Note 8 - Income taxes:

     The difference between the Company's provision for income tax expense
attributable to pretax income and the amounts that would be expected using the
U.S. federal statutory income tax rate of 35% is summarized below.
                                                    




                                                Nine months ended
                                                  September 30,

                                                 1997      1998

                                                 (In thousands)
                                                    
Expected income tax expense                    $33,117   $29,957
Change in foreign statutory rate                  (365)        -
Other foreign tax rates                           (414)     (152)
Foreign sales corporation benefit                 (350)   (1,134)
U.S. state income taxes, net                       598       495
Adjustment of deferred tax valuation allowance
 related to current year results                (2,779)        -
Other, net                                        (961)      (32)

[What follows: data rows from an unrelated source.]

(* ===== verification/RelayAccess.v ===== *)
(** * Access, key packages and quotas

    Who may see and extend what, how key packages are handed out, and what the
    ledgers bound. *)
From S2P Require Import Prelude Bytes Text Postcard PostcardRef Protocol Wire Identifiers.
From S2P Require Import Transcripts Framing RelayStorage RelayLimits RelayDelivery RelaySpec.
From S2P Require Import Enrollment RelayInvariant Sizes RelayRun RelayHistory RelayDemo.
From S2P Require Import RelayProps RelayPaging.

(** ** Access *)

(** What a user may be told. *)
Definition may_see (db : RelayDb) (user : UserId) (response : Response.t) : Prop :=
  match response with
  | Response.RoomEvents room _ _ _ | Response.HeadConflict room _ =>
      (room, user) ∈ room_subscribers db
  | Response.AppendAccepted e =>
      Event.sender e = user ∧ (Append.room (Event.operation e), user) ∈ room_subscribers db
  | Response.SyncIndex rooms _ =>
      Forall (λ h, (RoomHead.room h, user) ∈ room_subscribers db) rooms
  | Response.Welcomes _ welcomes _ =>
      Forall (λ w, WelcomeAttachment.recipient (WelcomeDelivery.attachment w) = user) welcomes
  | _ => True
  end.

Section access.
Context `{Postcard} `{Sha256}.

Lemma decode_put_response resp l :
  valid c_response resp → len (put c_response resp) ≤ MAX_PAYLOAD →
  decode_message c_response (put c_response resp) = Ok l → l = resp.
Proof.
  intros Hv Hl E. rewrite (decode_encode_message c_response resp) in E; [|done|by apply encode_message_fits].
  by simplify_eq.
Qed.

Lemma select_welcomes_recipient user after db row :
  row ∈ select_welcomes user after db → row ∈ delivery_welcomes db ∧ welcome_recipient row = user.
Proof.
  intros Hin%subseteq_take. rewrite merge_sort_Permutation in Hin.
  by apply list_elem_of_filter in Hin as [[? _] ?].
Qed.

Lemma welcome_row_decodes db row w :
  welcome_row_ok db row → decode_welcome_row row = Some w →
  WelcomeAttachment.recipient (WelcomeDelivery.attachment w) = welcome_recipient row.
Proof.
  intros (user & id & op & a & n & _ & Hw & Hv & Hi & Hn & Hr & _ & Hrec) E.
  rewrite (decode_stored_welcome row (welcome_delivery user id op n a)) in E; [|split_and!; try done].
  - injection E as <-. by rewrite Hr.
  - by apply welcome_delivery_valid.
  - rewrite Hrec. by apply welcome_record_size.
Qed.

Lemma reads_may_see db user request response :
  data_inv db → reads user db request response → may_see db user response.
Proof.
  intros Hd Hr. destruct request, response; simpl in Hr; try done.
  - by destruct Hr as (-> & _ & _ & Hin & _).
  - destruct Hr as [-> _]. simpl. apply Forall_take, Forall_fmap, Forall_forall. intros [r q] Hin.
    apply subseteq_take in Hin. rewrite merge_sort_Permutation in Hin.
    by apply list_elem_of_filter in Hin as [[? _] _].
  - destruct Hr as (_ & _ & Hp). simpl.
    apply page_items_spec in Hp as (taken & rest & new & Hrows & -> & Hf & _); [|done..].
    apply Forall2_Forall_r with (Q := λ w, WelcomeAttachment.recipient (WelcomeDelivery.attachment w) = user)
      in Hf; [done|].
    apply Forall_forall. intros row Hin w Hw.
    assert (row ∈ select_welcomes user after_cursor db) as Hsel by (rewrite Hrows; apply elem_of_app; by left).
    apply select_welcomes_recipient in Hsel as [Hsel <-].
    pose proof (welcome_rows db (data_welcomes db Hd)) as Hok. rewrite Forall_forall in Hok.
    apply (welcome_row_decodes db); [by apply Hok|done].
Qed.

Lemma effect_may_see now user id db request response db' :
  data_inv db → effect now user id db request response db' → may_see db user response.
Proof. intros Hd. destruct 1; try done. by eapply reads_may_see. Qed.

Lemma journal_may_see db user id row response :
  data_inv db → journal_inv db → delivery_requests db !! (user, id) = Some row →
  decode_message c_response (journal_response row) = Ok response → may_see db user response.
Proof.
  intros Hd Hj Hrow Hdec. destruct (Hj _ _ Hrow) as (req & resp & _ & Hv & -> & Hlen & _ & Hresp).
  apply decode_put_response in Hdec as ->; [|done..].
  destruct resp; try done. destruct Hresp as (_ & He & Hin). rewrite He. simpl. split; [done|].
  pose proof (senders_subscribed db (data_membership db Hd)) as Hs. rewrite Forall_forall in Hs.
  by apply Hs in Hin.
Qed.

Lemma effect_extends now user id db request response db' room :
  effect now user id db request response db' →
  room_events room db' ≠ room_events room db → (room, user) ∈ room_subscribers db.
Proof.
  intros Heff Hne. destruct Heff as [| | | | | | | |op db' Hs _ _ _ _ Ha]; try done.
  apply append_effect_events in Ha. destruct (decide (Append.room op = room)) as [<-|Hr]; [done|].
  destruct Hne. rewrite (room_events_ext room (set_events (λ l, l ++ [event_row user id op]) db)) by done.
  rewrite room_events_snoc. rewrite decide_False by done. by rewrite app_nil_r.
Qed.
End access.



(** ** Key packages *)

Section packages.
Context `{Postcard} `{Sha256}.

Lemma packages_of_increasing user db :
  package_inv db → StronglySorted Z.lt (rowid <$> packages_of user db).
Proof. intros Hp. apply increasing_filter, Hp. Qed.

(** The package handed out is the oldest of its owner. *)
Lemma first_package_head user db :
  package_inv db → first_package user db = head (packages_of user db).
Proof.
  intros Hp. unfold first_package.
  f_equal. apply (merge_sort_increasing rowid); [done|by apply packages_of_increasing].
Qed.

Lemma filter_other_rowids row rows :
  Forall (λ p, rowid row < rowid p) rows → filter (λ p, rowid p ≠ rowid row) rows = rows.
Proof. intros Hf. apply filter_all. eapply Forall_impl; [exact Hf|]. simpl. lia. Qed.

Lemma packages_after_reserve row rest user db :
  package_inv db → packages_of user db = row :: rest →
  packages_of user (set_packages (filter (λ p, rowid p ≠ rowid row)) db) = rest ∧
  ∀ other, other ≠ user →
    packages_of other (set_packages (filter (λ p, rowid p ≠ rowid row)) db) = packages_of other db.
Proof.
  intros Hp Hrow. split.
  - rewrite packages_of_remove, Hrow, filter_cons_False by tauto. apply filter_other_rowids.
    pose proof (packages_of_increasing user db Hp) as Hs. rewrite Hrow in Hs.
    inversion Hs as [|? ? _ Hf]; subst. by rewrite Forall_fmap in Hf.
  - intros other Hne. rewrite packages_of_remove. apply filter_all, Forall_forall.
    intros p Hin Heq. assert (row ∈ packages_of user db) as Hin' by (rewrite Hrow; by apply elem_of_cons; left).
    unfold packages_of in Hin, Hin'. apply list_elem_of_filter in Hin as [Hu Hin].
    apply list_elem_of_filter in Hin' as [Hu' Hin']. destruct Hne. rewrite <- Hu, <- Hu'. f_equal.
    by apply (increasing_inj rowid (key_packages db)); [apply Hp|..].
Qed.
End packages.

(** C8: a key package is handed out once, in order, and only by permission. A
    reservation that gives a package comes from a requester the recipient has granted,
    within the hourly limits of 16 per recipient and 4 per requester; the package is
    the oldest of the recipient's pool and is gone from it afterwards, nobody else's
    pool changes, and the allocation is recorded. *)
Theorem key_packages_are_single_use `{Postcard} `{Sha256} limits db user id recipient env m
    recipient' package db' m' :
  reachable limits db → delivery_requests db !! (user, id) = None →
  deliver limits user id (Request.ReserveKeyPackage recipient) env db m =
    (Ok (Response.KeyPackage recipient' package), db', m') →
  recipient' = recipient ∧ (recipient, user) ∈ fetch_grants db ∧
  len (recent_allocations (now env) recipient db) < 16 ∧
  len (by_requester user (recent_allocations (now env) recipient db)) < 4 ∧
  (∃ row rest, packages_of recipient db = row :: rest ∧ package = key_package row ∧
     packages_of recipient db' = rest) ∧
  (∀ other, other ≠ recipient → packages_of other db' = packages_of other db) ∧
  package_allocations db' = package_allocations db ++ [MkAllocation user recipient (now env)].
Proof.
  intros Hr%data_inv_reachable%data_packages Hj [_ E]%deliver_outcome.
  destruct E as [row Hrow|row Hrow|reason _ Hrec|_ _ ?|db' Hp]; try congruence; try done.
  destruct Hp as [db1 _ Heff _ _ _ _ _ _|_ Heff [|]]; try done.
  destruct (save_tables_same user id (Request.ReserveKeyPackage recipient)
    (Response.KeyPackage recipient' package) db1) as [_ _ Hpk _ _ _ _ Hal].
  inversion Heff as [|? ? Hreads| | | | | |? row Hg H16 H4 Hfirst|]; subst; [done|].
  rewrite first_package_head in Hfirst by done.
  destruct (packages_of recipient' db) as [|row' rest] eqn:Hpool; [done|]. simpl in Hfirst. simplify_eq.
  destruct (packages_after_reserve row rest recipient' db Hr Hpool) as [Hown Hother].
  assert (∀ u, packages_of u (save_tables user id (Request.ReserveKeyPackage recipient')
      (Response.KeyPackage recipient' (key_package row))
      (set_allocations (λ l, l ++ [MkAllocation user recipient' (now env)])
        (set_packages (filter (λ p, rowid p ≠ rowid row)) db)))
    = packages_of u (set_packages (filter (λ p, rowid p ≠ rowid row)) db)) as Hsame.
  { intros u. unfold packages_of. by rewrite Hpk. }
  split_and!; try done.
  - exists row, rest. split_and!; [done|done|]. by rewrite Hsame.
Qed.

(** Bob publishes two packages and lets Alice reserve one. *)
Definition db_granted : RelayDb :=
  (demo_deliver bob (attempt x11) (Request.SetFetchGrant alice true)
    (demo_deliver bob (attempt x10) (Request.PublishKeyPackages [[x01]; [x02]]) db_added).1.2).1.2.

Lemma db_granted_reachable : reachable demo_limits db_granted.
Proof.
  eapply rtc_r; [eapply rtc_r; [exact db_added_reachable|]|]; apply demo_step; [|done].
  split; [by vm_compute|]. by repeat (constructor; [split; [by vm_compute|by apply Forall_true]|]).
Qed.

Lemma key_packages_are_single_use_witness :
  ∃ row rest, packages_of bob db_granted = row :: rest ∧ [x01] = key_package row ∧
    packages_of bob (demo_deliver alice (attempt x12) (Request.ReserveKeyPackage bob) db_granted).1.2
      = rest.
Proof.
  destruct (demo_deliver alice (attempt x12) (Request.ReserveKeyPackage bob) db_granted)
    as [[r db'] m'] eqn:E.
  assert (r = Ok (Response.KeyPackage bob [x01])) as ->.
  { apply (f_equal (fst ∘ fst)) in E. vm_compute in E. by symmetry. }
  apply (key_packages_are_single_use demo_limits db_granted alice (attempt x12) bob demo_env
    demo_metrics bob [x01] db' m'); [apply db_granted_reachable|by vm_compute|exact E].
Defined.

                                               $28,846   $29,134
                                              
                                                        



                                                         



     Minority interest - Convertible Preferred Securities is stated net of
income tax benefits of $3.5 million in both the 1997 and 1998 nine-month
periods.

Note 9 - Ownership structure:

     Tremont Corporation holds approximately 33% of TIMET's outstanding common
stock.  Tremont also holds an option, acquired from IMI in 1996 and expiring in
February 1999, to purchase an additional 5% of TIMET's common stock.  Valhi,
Inc. and other entities related to Harold C. Simmons hold an aggregate of
approximately 53% of Tremont's outstanding common stock.  Mr. Simmons may be
deemed to control each of Valhi, Tremont and TIMET.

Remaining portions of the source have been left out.